While the Indiana Pacers never quite came together as hoped this season, they made the playoffs during Nate McMillan's first season after he replaced Frank Vogel as head coach. The Pacers didn’t really play at the much faster pace hoped for and it took a while for players to figure out their roles, but they managed to push the Cavaliers in four tightly contested first round games. Like last year, this offseason has the potential for significant change.
Indiana underwent substantial change not only in terms of leadership but to the roster as well. It started on draft night, when the Pacers swung a pair of deals to bring in two new starters. The first was to trade longtime starting point guard George Hill to Utah, as part of a three team trade that brought Jeff Teague from Atlanta to Indiana. The Pacers then shipped their first round draft pick (Caris LeVert) to Brooklyn for Thaddeus Young.
With Teague and Young in the fold as new starters, and Myles Turner promoted to the starting lineup to replace the departing Ian Mahinmi, Indiana sought to rebuild their bench. They added Al Jefferson to provide frontcourt scoring, and Aaron Brooks to help in the backcourt. Late in the fall, Kevin Seraphin was brought in to add some additional depth up front.
The new additions had decidedly mixed results. With Paul George and Monta Ellis, two high-volume offensive players, it took a while for the team to adjust to Teague. Teague is a point guard who needs the ball in his hands to make things happen, unlike Hill, who was comfortable playing off the ball while George and Ellis went to work. In addition, Turner and Young also needed touches up front. With only one ball to go around, it contributed to some uneven play all year long.
Once the rotation was re-worked, Teague and Young had productive seasons for Indiana. The Pacers seemed to play best with Ellis shifted to a reserve role, where he could provide some scoring against second units. The scoring off the bench was needed, with Jefferson missing 16 regular season games (and the entire playoffs) and parts of several others, with recurring injury issues. In part due to the injuries, Jefferson never really settled in.
Late in the season, right before the deadline for playoff eligibility, Indiana used a creative contract structure to waive Rodney Stuckey. Not only did this free up a roster spot for the Pacers this year, but removed the opportunity for Stuckey to opt in next season. Indiana then used their remaining cap space to bring back Lance Stephenson. Stephenson played in just six regular season games, but put together an impressive playoffs with 16 points per game. Stephenson has never played quite as well away from Indiana, so the Pacers hope they can recapture his former production.
Both Teague and Brooks are free agents this summer. With only the impressive Joseph Young remaining as a point guard option, it is imperative that the Pacers re-sign Teague. Once he figured out his role in the lineup, Teague played quite well for the Pacers. Brooks may be back as well, but it will have to come as a cheap backup option, similar to this season.
C.J. Miles has given Indiana an outside shooting weapon and has played anywhere from the 2-4 positions in recent years.
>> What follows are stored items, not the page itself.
Lemma update_trigger_ok k a :
  app_ready a = true →
  ∃ a' ev, App.update_trigger k a = Ok (a', ev) ∧ steady a a' ∧
    control a' = after_trigger k a ∧
    switches ev = (if switch_due k a then 1 else 0) ∧ dims ev = 0.
Proof.
  intros H. apply app_ready_inv in H as (Hc & Ht & [l Hl] & Hb).
  destruct (py_index_ok _ _ Hc) as (x & Hx & Hix).
  assert (Hr : tool_ready (Screen.width (App.screen a)) x = true)
    by (eapply ready_lookup; eauto).
  unfold App.update_trigger, after_trigger, switch_due, edge, active_hold.
  fold (trigger_down k a). rewrite Hx, Hl.
  destruct (trigger_down k a) eqn:Ed, (App._button_change a) eqn:Eb;
    cbn [eqb negb andb].
  - (* held *)
    destruct (Hb eq_refl) as [h Hh]. rewrite Hix, Hh. rsimpl.
    destruct (Tool.hold x && negb (App._was_changing_tool a)) eqn:Eh.
    + unfold App.update_hold.
      destruct (loop_ok (now k) (pick k) (is_playing k) _ x (App.hardware a) Hr)
        as (x' & hw' & ev1 & -> & Hf & Hw1 & Hw2 & Hq).
      rsimpl. rewrite Hl, Hh. unfold App.number. rsimpl.
      destruct (Qltb _ _); rsimpl.
      * destruct (Qgtb _ _); rsimpl.
        -- edestruct (next_tool_ok (now k)) as (a' & ev2 & -> & Hs & Hctl & _ & _ & Hsw & Hdm).
           2:{ rsimpl. eexists _, _. split; [reflexivity|]. split; [|split; [|split]].
               - eapply steady_trans; [|exact Hs].
                 repeat split; rsimpl; try done. now apply (frozen_insert _ _ x).
               - rewrite Hctl. rsimpl. now rewrite length_insert, Eb, Hl.
               - rewrite switches_app, Hsw, quiet_switches; done.
               - rewrite dims_app, Hdm, quiet_dims; done. }
           rsimpl. now rewrite length_insert.
        -- eexists _, _. split; [reflexivity|]. split; [|split; [|split]].
           ++ repeat split; rsimpl; try done. now apply (frozen_insert _ _ x).
           ++ reflexivity.
           ++ now apply quiet_switches.
           ++ now apply quiet_dims.
      * eexists _, _. split; [reflexivity|]. split; [|split; [|split]].
           ++ repeat split; rsimpl; try done. now apply (frozen_insert _ _ x).
           ++ reflexivity.
           ++ now apply quiet_switches.
           ++ now apply quiet_dims.
    + destruct (Qgtb _ _).
      * edestruct (next_tool_ok (now k)) as (a' & ev2 & -> & Hs & Hctl & _ & _ & Hsw & Hdm).
        2:{ eexists _, _. split; [reflexivity|]. split; [|split; [|split]].
            - eapply steady_trans; [|exact Hs]. by repeat split.
            - rewrite Hctl. rsimpl. now rewrite Eb, Hl.
            - done.
            - done. }
        done.
      * exists a, []. split; [done|]. split; [apply steady_refl|]. done.
  - (* press *)
    unfold App.update_edge. rsimpl. rewrite Hix. rsimpl.
    destruct (trigger_ok (now k) (pick k) (is_playing k) _ x (App.hardware a) Hr)
        as (x' & hw' & ev1 & -> & Hf & Hw1 & Hw2 & Hq).
    rsimpl. destruct (App._sleep_mode a) eqn:Es; rsimpl;
      (eexists _, _; split; [reflexivity|]; split; [|split; [|split]]).
    + repeat split; rsimpl; try done. now apply (frozen_insert _ _ x).
    + unfold control. rsimpl. now rewrite ?Eb, ?Hl.
    + apply quiet_switches. repeat (apply quiet_app); try done.
      destruct (negb _); repeat constructor. repeat constructor.
    + apply quiet_dims. repeat (apply quiet_app); try done.
      destruct (negb _); repeat constructor. repeat constructor.
    + repeat split; rsimpl; try done. now apply (frozen_insert _ _ x).
    + unfold control. rsimpl. now rewrite ?Eb, ?Hl, ?Es.
    + now apply quiet_switches.
    + now apply quiet_dims.
  - (* release *)
    unfold App.update_edge. rsimpl.
    assert (Q1 : ∀ ev, quiet ev → quiet (ev ++
       (if negb (Screen._is_simulated (App.screen a)) then [BlDutyCycle 100] else [])
       ++ [SetSleep false])).
    { intros ev Hq. repeat (apply quiet_app); try done.
      destruct (negb _); repeat constructor. repeat constructor. }
    destruct (App._was_changing_tool a) eqn:Ew; rsimpl;
      destruct (App._sleep_mode a) eqn:Es; rsimpl;
      (eexists _, _; split; [reflexivity|]; split; [by repeat split|];
       split; [unfold control; rsimpl; now rewrite ?Es, ?Hl, ?Ew|]);
      (split; [apply quiet_switches | apply quiet_dims]);
      try apply Q1; repeat constructor.
  - (* idle *)
    exists a, []. split; [done|]. split; [apply steady_refl|]. done.
Qed.

Lemma control_inv a a' :
  control a' = control a →
  App._button_change a' = App._button_change a ∧
  App._current_tool a' = App._current_tool a ∧
  App._trigger_hold a' = App._trigger_hold a ∧
  App._was_changing_tool a' = App._was_changing_tool a ∧
  App._last_trigger a' = App._last_trigger a ∧
  App._sleep_mode a' = App._sleep_mode a ∧
  App._sleep_timer a' = App._sleep_timer a.
Proof. unfold control. intros [= ? ? ? ? ? ? ?]. done. Qed.

Lemma summary_steady k a a' :
  steady a a' → control a' = control a →
  edge k a' = edge k a ∧ switch_due k a' = switch_due k a ∧
  after_trigger k a' = after_trigger k a.
Proof.
  intros Hs Hc.
  pose proof (steady_trigger_down k _ _ Hs) as Hd.
  pose proof (steady_length _ _ Hs) as Hlen.
  pose proof (control_inv _ _ Hc) as (Hb & Hcur & Hh & Hw & Hl & Hm & Ht).
  pose proof (steady_active_hold _ _ Hs Hcur) as Hah.
  destruct Hs as (Hcfg & _).
  assert (He : edge k a' = edge k a) by (unfold edge; now rewrite Hd, Hb).
  assert (Hsd : switch_due k a' = switch_due k a).
  { unfold switch_due. now rewrite ?He, ?Hd, ?Hah, ?Hw, ?Hl, ?Hh, ?Hcfg. }
  repeat split; try done.
  unfold after_trigger.
  now rewrite ?He, ?Hsd, ?Hd, ?Hc, ?Hcur, ?Hw, ?Hl, ?Hh, ?Hcfg, ?Hb, ?Hlen, ?Hm, ?Ht.
Qed.

Lemma ready_steady a a' :
  app_ready a = true → steady a a' →
  App._current_tool a' < length (App.tools a) →
  is_Some (App._last_trigger a') →
  (App._button_change a' = true → is_Some (App._trigger_hold a')) →
  app_ready a' = true.
Proof.
  intros H Hs Hc Hl Hb. apply app_ready_inv in H as (_ & Ht & _).
  apply app_ready_intro; try done.
  - now rewrite (steady_length _ _ Hs).
  - destruct Hs as (_ & Hf & Hw & _). now rewrite Hw, (ready_frozen _ _ _ Hf).
Qed.

Lemma after_trigger_ready k a a' :
  app_ready a = true → steady a a' → control a' = after_trigger k a →
  app_ready a' = true.
Proof.
  intros H Hs Hc. pose proof (app_ready_inv _ H) as (Hcur & _ & [l Hl] & Hb).
  assert (App._current_tool a' < length (App.tools a) ∧
          is_Some (App._last_trigger a') ∧
          (App._button_change a' = true → is_Some (App._trigger_hold a')))
    as (? & ? & ?); [|by apply (ready_steady a)].
  revert Hc. unfold after_trigger, control, edge.
  destruct (trigger_down k a) eqn:Ed, (App._button_change a) eqn:Eb;
    cbn [eqb negb]; try destruct (switch_due k a);
    intros [= E1 E2 E3 E4 E5 E6 E7]; rewrite E1, E2, E3, E5, ?Hl;
    (split; [try done; apply Nat.mod_upper_bound; lia|]);
    (split; [try done; now destruct (Hb eq_refl) as [h ->]|]);
    try done; intros _; try done; now destruct (Hb eq_refl) as [h ->].
Qed.

Lemma hardware_update_ok nw hw :
  ∃ hw' ev, GPHardware.update nw hw = (hw', ev) ∧
    GPHardware.config hw' = GPHardware.config hw ∧
    GPHardware._simulated hw' = GPHardware._simulated hw ∧ quiet ev.
Proof.
  unfold GPHardware.update.
  destruct (GPHardware._motor_spin_end hw) as [e1|];
    [destruct (Qgtb nw e1)|];
    rsimpl;
    (destruct (GPHardware._led_flash_end hw) as [e2|];
      [destruct (Qgtb nw e2)|]);
    rsimpl; eexists _, _; (split; [reflexivity|]); repeat split;
    repeat (apply quiet_app); repeat constructor;
    destruct (GPHardware._simulated hw); repeat constructor.
Qed.

Lemma screen_update_quiet b scr : quiet (Screen.update b scr).
Proof.
  unfold Screen.update.
  destruct (_ && _); [constructor|].
  destruct (Screen._is_simulated scr); [repeat constructor|].
  destruct (negb _); repeat constructor.
Qed.

Lemma update_ok k a :
  app_ready a = true →
  ∃ a' ev, App.update k a = Ok (a', ev) ∧ app_ready a' = true ∧
    steady a a' ∧ control a' = after_update k a ∧
    switches ev = (if switch_due k a then 1 else 0) ∧
    dims ev = (if sleep_due k a then 1 else 0).
Proof.
  intros H. unfold App.update.
  destruct (update_render_ok k a H) as (a1 & ev1 & -> & Hs1 & Hc1 & Hh1 & _ & Hq1).
  rsimpl.
  assert (H1 : app_ready a1 = true).
  { pose proof (app_ready_inv _ H) as (Hcur & _ & Hl & Hb).
    pose proof (control_inv _ _ Hc1) as (Eb & Ecur & Eh & _ & El & _).
    apply (ready_steady a); try done.
    - now rewrite Ecur.
    - destruct Hl as [l Hl]. rewrite El, Hl. done.
    - rewrite Eb, Eh. intros E. destruct (Hb E) as [h ->]. done. }
  destruct (summary_steady k _ _ Hs1 Hc1) as (He & Hsd & Hat).
  destruct (update_trigger_ok k a1 H1) as (a2 & ev2 & -> & Hs2 & Hc2 & Hsw & Hdm).
  rsimpl. rewrite Hat in Hc2. rewrite Hsd in Hsw.
  pose proof (after_trigger_ready k a a2 H (steady_trans _ _ _ Hs1 Hs2) Hc2) as H2.
  assert (Hsl : ∃ a3 ev3, App.update_sleep k a2 = (a3, ev3) ∧ steady a2 a3 ∧
            control a3 = after_update k a ∧ switches ev3 = 0 ∧
            dims ev3 = (if sleep_due k a then 1 else 0)).
  { assert (Hsd3 : sleep_due k a =
       Qgtb (now k) (App._sleep_timer a2) && negb (App._sleep_mode a2))
      by (unfold sleep_due; rewrite <- Hc2; reflexivity).
    assert (Hau : after_update k a =
      (App._button_change a2, App._current_tool a2, App._trigger_hold a2,
       App._was_changing_tool a2, App._last_trigger a2,
       App._sleep_mode a2 || sleep_due k a, App._sleep_timer a2))
      by (unfold after_update; rewrite <- Hc2; reflexivity).
    rewrite Hau, Hsd3. unfold App.update_sleep.
    destruct (Qgtb (now k) (App._sleep_timer a2) && negb (App._sleep_mode a2)) eqn:E.
    - eexists _, _. split; [reflexivity|]. split; [by repeat split|].
      split; [unfold control; rsimpl; now rewrite orb_true_r|].
      rsimpl. destruct (Screen._is_simulated (App.screen a2)); split; reflexivity.
    - exists a2, []. split; [reflexivity|]. split; [apply steady_refl|].
      split; [unfold control; now rewrite orb_false_r|]. done. }
  destruct Hsl as (a3 & ev3 & -> & Hs3 & Hc3 & Hsw3 & Hdm3).
  destruct (hardware_update_ok (now k) (App.hardware a3))
    as (hw & ev4 & -> & Hw1 & Hw2 & Hq4).
  rsimpl. eexists _, _. split; [reflexivity|].
  assert (Hs : steady a (App.with_hardware hw a3)).
  { eapply steady_trans; [exact Hs1|]. eapply steady_trans; [exact Hs2|].
    eapply steady_trans; [exact Hs3|]. by repeat split. }
  assert (Hc : control (App.with_hardware hw a3) = after_update k a)
    by (rewrite <- Hc3; reflexivity).
  split; [|split; [exact Hs|split; [exact Hc|split]]].
  - pose proof (app_ready_inv _ H2) as (Hcur & _ & Hl & Hb).
    assert (Hc23 : control (App.with_hardware hw a3) =
      (App._button_change a2, App._current_tool a2, App._trigger_hold a2,
       App._was_changing_tool a2, App._last_trigger a2,
       App._sleep_mode a2 || sleep_due k a, App._sleep_timer a2)).
    { rewrite Hc. unfold after_update. rewrite <- Hc2. reflexivity. }
    unfold control in Hc23. injection Hc23 as E1 E2 E3 E4 E5 E6 E7.
    apply (ready_steady a); try done; rsimpl.
    + rewrite E2, <- (steady_length _ _ (steady_trans _ _ _ Hs1 Hs2)). done.
    + now rewrite E5.
    + rewrite E1, E3. intros Eb. destruct (Hb Eb) as [h ->]. done.
  - rewrite !switches_app, Hsw, Hsw3, !quiet_switches; auto using screen_update_quiet.
  - rewrite !dims_app, Hdm, Hdm3, !quiet_dims; auto using screen_update_quiet.
Qed.

(** ** What a method that returned has done *)

Lemma bind_ok_inv {A B} (m : result A) (f : A → result B) r :
  m ≫= f = Ok r → ∃ v, m = Ok v ∧ f v = Ok r.
Proof. destruct m as [v|e]; [|done]. intros H. now exists v. Qed.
He’s a great fit as an off the ball player next to George and could return to Indiana on a new deal.
Indiana has a team option on Lavoy Allen but they could let him test free agency due to their frontcourt depth. If he doesn’t get an offer to his liking, Indiana could then bring him back to fill his familiar role as a reserve big.
Of the Pacers' five non-guaranteed players, Glenn Robinson III seems to be a lock to return. In addition to coming to national prominence after winning the Slam Dunk Contest at All-Star Weekend, Robinson had his most productive season in the NBA. He became a critical part of the Indiana rotation and even started for a chunk of the year.
Seraphin, Young, Georges Niang and Rakeem Christmas are likely to have their fates tied to the Pacers need for cap space. If Indiana needs to waive any of the four to use cap space, they’ll likely be moving on. If not, all will probably attend training camp with the Pacers and fight for roster spots.
Of course, all of the above pales in comparison to the Pacers' single biggest decision this summer: is it time to trade Paul George? As the season wound down George increasingly voiced his frustration with the Pacers lack of winning and his teammates, and Indiana listened to offers for their franchise player for the first time. Boston made a hard push at the trade deadline, but ultimately a deal could not be put together.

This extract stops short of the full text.